┌────────

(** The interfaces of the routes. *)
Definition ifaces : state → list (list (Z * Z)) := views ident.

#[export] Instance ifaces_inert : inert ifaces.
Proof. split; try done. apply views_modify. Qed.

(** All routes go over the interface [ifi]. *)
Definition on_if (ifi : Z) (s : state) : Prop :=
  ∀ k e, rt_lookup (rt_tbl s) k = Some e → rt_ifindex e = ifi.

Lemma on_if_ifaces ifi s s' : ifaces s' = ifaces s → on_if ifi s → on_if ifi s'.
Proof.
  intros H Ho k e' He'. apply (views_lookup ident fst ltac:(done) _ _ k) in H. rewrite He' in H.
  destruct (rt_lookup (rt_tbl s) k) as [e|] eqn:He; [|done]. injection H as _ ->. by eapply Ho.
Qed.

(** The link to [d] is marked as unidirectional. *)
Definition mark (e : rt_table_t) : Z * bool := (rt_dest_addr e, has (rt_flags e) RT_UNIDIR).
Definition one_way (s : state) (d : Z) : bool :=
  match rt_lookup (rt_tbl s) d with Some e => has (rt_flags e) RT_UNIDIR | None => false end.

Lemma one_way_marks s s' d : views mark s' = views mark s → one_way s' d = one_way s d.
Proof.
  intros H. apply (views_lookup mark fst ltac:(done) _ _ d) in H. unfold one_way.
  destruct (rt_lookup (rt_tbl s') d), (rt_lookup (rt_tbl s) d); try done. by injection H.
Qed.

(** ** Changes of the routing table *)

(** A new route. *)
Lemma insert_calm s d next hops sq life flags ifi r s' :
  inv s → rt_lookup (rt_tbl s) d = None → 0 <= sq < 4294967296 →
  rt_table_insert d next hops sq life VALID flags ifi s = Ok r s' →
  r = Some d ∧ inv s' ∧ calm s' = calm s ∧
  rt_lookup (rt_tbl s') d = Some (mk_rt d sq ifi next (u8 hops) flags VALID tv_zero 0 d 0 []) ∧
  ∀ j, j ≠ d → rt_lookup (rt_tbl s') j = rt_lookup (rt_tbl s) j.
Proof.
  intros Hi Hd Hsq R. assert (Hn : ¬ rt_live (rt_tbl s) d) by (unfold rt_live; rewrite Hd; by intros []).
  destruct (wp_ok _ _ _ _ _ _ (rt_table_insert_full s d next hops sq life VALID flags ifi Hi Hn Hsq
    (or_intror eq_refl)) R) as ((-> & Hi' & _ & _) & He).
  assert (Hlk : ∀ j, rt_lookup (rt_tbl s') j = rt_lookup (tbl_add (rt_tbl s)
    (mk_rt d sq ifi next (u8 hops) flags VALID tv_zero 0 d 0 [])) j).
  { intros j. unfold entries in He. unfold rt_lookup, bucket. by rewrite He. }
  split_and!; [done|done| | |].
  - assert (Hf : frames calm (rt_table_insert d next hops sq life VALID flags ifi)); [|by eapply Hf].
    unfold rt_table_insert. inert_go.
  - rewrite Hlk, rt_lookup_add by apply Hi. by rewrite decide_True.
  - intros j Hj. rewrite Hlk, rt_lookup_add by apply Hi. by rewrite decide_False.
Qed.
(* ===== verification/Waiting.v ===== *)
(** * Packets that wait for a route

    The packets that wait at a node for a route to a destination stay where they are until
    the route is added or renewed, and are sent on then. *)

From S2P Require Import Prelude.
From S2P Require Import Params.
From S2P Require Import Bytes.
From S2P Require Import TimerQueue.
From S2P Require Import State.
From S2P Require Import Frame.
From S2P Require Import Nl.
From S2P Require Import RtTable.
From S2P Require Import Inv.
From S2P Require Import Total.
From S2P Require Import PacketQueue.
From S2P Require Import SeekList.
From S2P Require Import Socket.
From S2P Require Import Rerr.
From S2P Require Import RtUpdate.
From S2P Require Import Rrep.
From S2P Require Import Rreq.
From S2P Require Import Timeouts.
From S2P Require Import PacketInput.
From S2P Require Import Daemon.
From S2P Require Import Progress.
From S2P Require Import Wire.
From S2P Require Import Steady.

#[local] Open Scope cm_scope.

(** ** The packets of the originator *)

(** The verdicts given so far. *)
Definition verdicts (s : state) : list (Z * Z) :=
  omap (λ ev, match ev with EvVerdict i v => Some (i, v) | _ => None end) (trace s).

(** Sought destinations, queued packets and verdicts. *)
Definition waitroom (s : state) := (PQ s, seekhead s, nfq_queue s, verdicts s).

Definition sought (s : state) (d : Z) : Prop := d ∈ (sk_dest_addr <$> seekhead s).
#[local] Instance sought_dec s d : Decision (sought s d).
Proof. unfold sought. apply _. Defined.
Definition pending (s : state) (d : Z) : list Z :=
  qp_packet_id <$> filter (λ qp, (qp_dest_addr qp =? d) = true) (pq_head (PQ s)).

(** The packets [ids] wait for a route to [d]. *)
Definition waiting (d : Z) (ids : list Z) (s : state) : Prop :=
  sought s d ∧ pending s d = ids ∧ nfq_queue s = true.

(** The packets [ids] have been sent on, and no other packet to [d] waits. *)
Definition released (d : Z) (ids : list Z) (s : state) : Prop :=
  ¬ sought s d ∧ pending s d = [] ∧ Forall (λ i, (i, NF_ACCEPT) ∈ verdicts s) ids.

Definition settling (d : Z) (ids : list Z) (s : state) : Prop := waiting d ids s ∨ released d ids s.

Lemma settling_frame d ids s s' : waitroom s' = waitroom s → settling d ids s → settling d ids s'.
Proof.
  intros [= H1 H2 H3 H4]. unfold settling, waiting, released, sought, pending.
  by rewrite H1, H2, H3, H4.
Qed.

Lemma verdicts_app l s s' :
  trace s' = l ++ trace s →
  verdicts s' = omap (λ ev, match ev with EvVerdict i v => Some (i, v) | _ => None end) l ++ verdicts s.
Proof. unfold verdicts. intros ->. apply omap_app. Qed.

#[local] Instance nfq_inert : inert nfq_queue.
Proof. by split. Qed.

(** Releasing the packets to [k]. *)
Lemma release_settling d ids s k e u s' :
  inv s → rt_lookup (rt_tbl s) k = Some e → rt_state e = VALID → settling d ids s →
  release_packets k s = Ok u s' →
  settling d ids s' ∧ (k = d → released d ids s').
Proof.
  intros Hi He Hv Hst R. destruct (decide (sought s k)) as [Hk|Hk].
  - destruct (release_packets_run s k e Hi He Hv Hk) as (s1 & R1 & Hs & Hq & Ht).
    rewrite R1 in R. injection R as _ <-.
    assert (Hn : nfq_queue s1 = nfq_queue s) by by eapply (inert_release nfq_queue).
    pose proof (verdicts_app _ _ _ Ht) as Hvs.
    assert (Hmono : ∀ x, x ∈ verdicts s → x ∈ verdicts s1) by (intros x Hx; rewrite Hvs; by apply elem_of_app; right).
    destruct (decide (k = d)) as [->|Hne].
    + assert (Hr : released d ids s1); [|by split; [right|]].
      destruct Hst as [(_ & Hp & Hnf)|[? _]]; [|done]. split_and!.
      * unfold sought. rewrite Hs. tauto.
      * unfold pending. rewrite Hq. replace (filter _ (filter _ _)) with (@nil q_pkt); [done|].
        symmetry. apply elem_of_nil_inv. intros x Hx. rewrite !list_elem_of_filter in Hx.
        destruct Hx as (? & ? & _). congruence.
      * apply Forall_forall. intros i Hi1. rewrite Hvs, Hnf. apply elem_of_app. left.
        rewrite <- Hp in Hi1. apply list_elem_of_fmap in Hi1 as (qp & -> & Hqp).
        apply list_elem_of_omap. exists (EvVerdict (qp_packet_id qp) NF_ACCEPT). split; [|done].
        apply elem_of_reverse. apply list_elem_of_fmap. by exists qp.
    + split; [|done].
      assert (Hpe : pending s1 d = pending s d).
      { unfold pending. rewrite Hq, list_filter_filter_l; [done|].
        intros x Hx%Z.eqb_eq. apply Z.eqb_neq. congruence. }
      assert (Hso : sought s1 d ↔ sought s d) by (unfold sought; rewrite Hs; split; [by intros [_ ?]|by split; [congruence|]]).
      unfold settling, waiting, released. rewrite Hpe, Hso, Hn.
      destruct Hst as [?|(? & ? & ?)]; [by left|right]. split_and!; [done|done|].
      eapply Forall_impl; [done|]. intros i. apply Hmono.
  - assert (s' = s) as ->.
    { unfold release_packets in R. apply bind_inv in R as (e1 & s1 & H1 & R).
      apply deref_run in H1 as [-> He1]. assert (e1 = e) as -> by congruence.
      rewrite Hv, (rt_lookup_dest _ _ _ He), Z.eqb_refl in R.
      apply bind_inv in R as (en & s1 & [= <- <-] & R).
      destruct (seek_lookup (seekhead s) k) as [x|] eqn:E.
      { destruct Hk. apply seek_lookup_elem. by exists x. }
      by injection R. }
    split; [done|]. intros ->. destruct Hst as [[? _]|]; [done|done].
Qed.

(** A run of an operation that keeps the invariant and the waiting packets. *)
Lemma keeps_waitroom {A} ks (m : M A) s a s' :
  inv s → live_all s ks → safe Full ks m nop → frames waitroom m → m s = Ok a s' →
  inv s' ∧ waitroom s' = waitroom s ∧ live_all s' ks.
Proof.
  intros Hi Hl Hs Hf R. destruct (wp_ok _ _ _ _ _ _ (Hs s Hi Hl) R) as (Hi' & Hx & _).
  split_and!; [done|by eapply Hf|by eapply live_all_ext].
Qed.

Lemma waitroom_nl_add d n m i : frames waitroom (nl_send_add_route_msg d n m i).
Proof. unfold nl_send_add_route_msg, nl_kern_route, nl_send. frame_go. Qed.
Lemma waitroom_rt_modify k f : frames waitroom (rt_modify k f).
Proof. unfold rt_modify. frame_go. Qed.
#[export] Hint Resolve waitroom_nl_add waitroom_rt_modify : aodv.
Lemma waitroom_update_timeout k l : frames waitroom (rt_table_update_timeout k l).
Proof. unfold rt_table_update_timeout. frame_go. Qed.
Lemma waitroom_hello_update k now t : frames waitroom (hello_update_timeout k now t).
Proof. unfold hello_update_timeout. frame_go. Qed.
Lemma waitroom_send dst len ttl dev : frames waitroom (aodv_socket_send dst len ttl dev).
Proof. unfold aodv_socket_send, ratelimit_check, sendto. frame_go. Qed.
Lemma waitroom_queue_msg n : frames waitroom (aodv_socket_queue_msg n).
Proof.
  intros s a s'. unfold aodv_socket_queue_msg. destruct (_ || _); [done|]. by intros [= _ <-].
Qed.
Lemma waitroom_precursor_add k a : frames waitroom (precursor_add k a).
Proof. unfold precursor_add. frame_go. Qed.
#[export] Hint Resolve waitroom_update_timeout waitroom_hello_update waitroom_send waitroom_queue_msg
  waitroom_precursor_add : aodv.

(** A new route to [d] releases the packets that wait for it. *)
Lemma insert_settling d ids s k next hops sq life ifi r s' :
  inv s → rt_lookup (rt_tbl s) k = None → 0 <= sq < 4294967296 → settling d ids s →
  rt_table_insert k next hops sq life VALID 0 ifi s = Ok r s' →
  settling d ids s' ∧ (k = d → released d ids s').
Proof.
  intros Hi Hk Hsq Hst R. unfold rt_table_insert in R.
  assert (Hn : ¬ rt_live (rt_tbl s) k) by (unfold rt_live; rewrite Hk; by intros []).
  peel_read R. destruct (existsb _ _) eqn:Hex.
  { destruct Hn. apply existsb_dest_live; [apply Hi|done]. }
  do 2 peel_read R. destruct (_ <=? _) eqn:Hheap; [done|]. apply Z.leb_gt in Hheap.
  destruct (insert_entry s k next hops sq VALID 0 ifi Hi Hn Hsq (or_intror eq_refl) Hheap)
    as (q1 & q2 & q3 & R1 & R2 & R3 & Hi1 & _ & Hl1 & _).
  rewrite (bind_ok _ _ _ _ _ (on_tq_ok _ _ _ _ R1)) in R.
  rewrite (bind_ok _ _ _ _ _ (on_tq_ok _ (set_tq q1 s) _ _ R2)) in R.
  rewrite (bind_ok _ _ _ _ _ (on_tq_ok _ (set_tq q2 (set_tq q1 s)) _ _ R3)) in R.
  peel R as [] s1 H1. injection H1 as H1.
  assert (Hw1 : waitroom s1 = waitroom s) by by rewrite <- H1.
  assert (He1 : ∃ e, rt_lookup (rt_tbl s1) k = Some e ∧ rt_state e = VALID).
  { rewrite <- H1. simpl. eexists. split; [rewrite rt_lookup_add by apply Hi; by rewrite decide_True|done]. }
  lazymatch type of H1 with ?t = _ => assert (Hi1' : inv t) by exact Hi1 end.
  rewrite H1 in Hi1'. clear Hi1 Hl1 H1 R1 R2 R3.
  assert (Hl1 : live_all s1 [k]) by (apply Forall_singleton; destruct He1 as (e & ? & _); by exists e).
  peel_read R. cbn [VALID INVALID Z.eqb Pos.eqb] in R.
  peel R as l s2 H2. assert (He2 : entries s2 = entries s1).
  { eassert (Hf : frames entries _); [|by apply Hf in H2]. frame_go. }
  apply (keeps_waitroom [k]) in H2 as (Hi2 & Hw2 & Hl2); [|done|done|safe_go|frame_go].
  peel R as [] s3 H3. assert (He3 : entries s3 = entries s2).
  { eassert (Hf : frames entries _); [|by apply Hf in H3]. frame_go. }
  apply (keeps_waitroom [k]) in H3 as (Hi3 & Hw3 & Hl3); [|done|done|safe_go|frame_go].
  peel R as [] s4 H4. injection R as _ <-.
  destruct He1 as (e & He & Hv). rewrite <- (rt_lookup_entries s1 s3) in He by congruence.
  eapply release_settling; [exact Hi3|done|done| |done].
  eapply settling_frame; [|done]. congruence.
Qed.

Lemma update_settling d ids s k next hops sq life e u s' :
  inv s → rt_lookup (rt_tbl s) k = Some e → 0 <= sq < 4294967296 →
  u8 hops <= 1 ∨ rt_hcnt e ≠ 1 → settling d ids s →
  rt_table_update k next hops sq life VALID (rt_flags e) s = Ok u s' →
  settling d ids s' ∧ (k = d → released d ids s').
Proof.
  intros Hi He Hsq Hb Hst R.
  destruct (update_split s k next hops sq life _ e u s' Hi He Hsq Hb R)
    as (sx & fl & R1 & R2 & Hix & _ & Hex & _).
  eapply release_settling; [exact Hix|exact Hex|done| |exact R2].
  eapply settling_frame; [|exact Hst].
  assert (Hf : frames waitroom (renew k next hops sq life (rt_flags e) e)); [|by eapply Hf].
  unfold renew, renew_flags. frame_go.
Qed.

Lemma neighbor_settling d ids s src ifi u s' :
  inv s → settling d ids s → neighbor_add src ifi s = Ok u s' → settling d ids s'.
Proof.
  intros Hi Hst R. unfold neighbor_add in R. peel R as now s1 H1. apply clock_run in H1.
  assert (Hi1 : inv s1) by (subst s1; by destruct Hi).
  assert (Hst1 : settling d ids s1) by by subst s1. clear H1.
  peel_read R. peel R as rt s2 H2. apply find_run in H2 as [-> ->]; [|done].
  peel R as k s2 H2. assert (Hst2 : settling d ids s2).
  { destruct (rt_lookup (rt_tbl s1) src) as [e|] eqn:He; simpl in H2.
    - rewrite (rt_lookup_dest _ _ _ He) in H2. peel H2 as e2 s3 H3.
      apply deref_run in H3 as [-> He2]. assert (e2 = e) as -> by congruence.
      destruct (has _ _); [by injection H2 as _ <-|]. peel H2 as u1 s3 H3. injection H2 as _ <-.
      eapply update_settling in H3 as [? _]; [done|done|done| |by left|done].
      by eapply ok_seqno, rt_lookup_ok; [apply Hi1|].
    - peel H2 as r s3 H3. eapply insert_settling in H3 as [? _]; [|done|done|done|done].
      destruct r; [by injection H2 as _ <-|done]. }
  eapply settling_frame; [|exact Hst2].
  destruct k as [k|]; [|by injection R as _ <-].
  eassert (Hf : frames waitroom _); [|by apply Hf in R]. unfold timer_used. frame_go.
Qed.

└────────
┌────────

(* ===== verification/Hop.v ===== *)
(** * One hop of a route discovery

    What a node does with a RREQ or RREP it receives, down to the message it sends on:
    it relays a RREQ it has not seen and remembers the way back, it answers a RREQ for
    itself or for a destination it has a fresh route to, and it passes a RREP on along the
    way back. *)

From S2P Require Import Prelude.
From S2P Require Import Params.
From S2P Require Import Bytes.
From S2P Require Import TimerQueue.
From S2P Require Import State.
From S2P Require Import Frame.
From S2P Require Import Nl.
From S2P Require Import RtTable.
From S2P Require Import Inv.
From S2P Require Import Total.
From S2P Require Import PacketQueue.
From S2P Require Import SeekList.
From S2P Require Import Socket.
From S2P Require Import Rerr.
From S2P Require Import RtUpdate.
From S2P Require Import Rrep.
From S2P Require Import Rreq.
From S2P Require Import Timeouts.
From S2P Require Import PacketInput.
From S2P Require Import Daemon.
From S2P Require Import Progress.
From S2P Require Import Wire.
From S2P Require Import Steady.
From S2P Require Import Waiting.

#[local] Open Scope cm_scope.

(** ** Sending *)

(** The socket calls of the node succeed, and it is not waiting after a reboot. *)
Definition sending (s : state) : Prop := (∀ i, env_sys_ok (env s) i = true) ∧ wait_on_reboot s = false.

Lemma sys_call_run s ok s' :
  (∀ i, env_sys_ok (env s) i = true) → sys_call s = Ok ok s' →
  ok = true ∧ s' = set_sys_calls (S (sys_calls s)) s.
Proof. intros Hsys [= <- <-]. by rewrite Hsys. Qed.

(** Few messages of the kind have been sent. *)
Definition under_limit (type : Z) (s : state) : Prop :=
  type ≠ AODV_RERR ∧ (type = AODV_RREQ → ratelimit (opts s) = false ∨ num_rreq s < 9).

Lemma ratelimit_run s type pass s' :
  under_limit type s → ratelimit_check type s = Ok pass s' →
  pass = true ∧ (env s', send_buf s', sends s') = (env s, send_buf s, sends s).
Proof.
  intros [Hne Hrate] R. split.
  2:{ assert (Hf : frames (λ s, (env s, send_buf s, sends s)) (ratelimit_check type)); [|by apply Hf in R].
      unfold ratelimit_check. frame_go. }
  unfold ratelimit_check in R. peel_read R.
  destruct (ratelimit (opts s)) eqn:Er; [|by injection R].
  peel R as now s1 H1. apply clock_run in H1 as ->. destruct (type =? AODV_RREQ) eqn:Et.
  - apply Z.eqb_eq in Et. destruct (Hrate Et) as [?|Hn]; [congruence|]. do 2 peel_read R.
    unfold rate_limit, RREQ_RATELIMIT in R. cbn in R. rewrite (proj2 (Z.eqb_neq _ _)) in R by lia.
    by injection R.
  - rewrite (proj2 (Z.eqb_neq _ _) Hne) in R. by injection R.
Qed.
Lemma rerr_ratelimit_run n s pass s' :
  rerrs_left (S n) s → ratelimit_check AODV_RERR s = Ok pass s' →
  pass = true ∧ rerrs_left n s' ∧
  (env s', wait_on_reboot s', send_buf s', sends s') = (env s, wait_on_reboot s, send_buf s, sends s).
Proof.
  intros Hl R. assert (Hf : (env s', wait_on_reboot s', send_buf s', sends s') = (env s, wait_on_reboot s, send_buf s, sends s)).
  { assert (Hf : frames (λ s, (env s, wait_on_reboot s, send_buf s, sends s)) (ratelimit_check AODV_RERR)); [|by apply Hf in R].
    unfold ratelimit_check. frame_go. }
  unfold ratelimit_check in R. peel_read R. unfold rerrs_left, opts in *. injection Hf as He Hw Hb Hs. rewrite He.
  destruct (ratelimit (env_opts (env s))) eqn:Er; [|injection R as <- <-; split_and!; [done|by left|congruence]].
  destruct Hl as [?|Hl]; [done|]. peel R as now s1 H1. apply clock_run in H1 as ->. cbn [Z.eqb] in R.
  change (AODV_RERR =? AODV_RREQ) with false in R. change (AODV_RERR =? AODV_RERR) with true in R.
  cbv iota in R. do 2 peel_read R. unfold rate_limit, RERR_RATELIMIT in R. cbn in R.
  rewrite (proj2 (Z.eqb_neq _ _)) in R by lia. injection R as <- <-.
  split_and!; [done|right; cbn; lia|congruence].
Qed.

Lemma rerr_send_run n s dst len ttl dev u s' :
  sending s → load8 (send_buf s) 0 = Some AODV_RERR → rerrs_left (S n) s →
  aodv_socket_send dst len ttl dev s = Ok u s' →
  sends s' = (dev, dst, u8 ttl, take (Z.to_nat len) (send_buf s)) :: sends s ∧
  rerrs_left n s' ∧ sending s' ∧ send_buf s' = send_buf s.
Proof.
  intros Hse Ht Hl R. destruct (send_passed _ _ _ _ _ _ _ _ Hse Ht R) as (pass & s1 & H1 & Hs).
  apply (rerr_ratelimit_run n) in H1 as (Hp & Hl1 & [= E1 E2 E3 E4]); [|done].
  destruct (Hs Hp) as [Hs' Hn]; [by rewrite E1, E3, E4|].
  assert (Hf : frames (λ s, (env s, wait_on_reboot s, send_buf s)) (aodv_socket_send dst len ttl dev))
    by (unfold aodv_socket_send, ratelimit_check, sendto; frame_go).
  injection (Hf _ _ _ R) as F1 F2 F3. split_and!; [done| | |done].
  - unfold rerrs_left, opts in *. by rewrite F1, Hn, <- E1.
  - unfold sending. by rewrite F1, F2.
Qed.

└────────

Out of the material above, gather each line where "ifaces" appears.

Definition ifaces : state → list (list (Z * Z)) := views ident.
#[export] Instance ifaces_inert : inert ifaces.
Lemma on_if_ifaces ifi s s' : ifaces s' = ifaces s → on_if ifi s → on_if ifi s'.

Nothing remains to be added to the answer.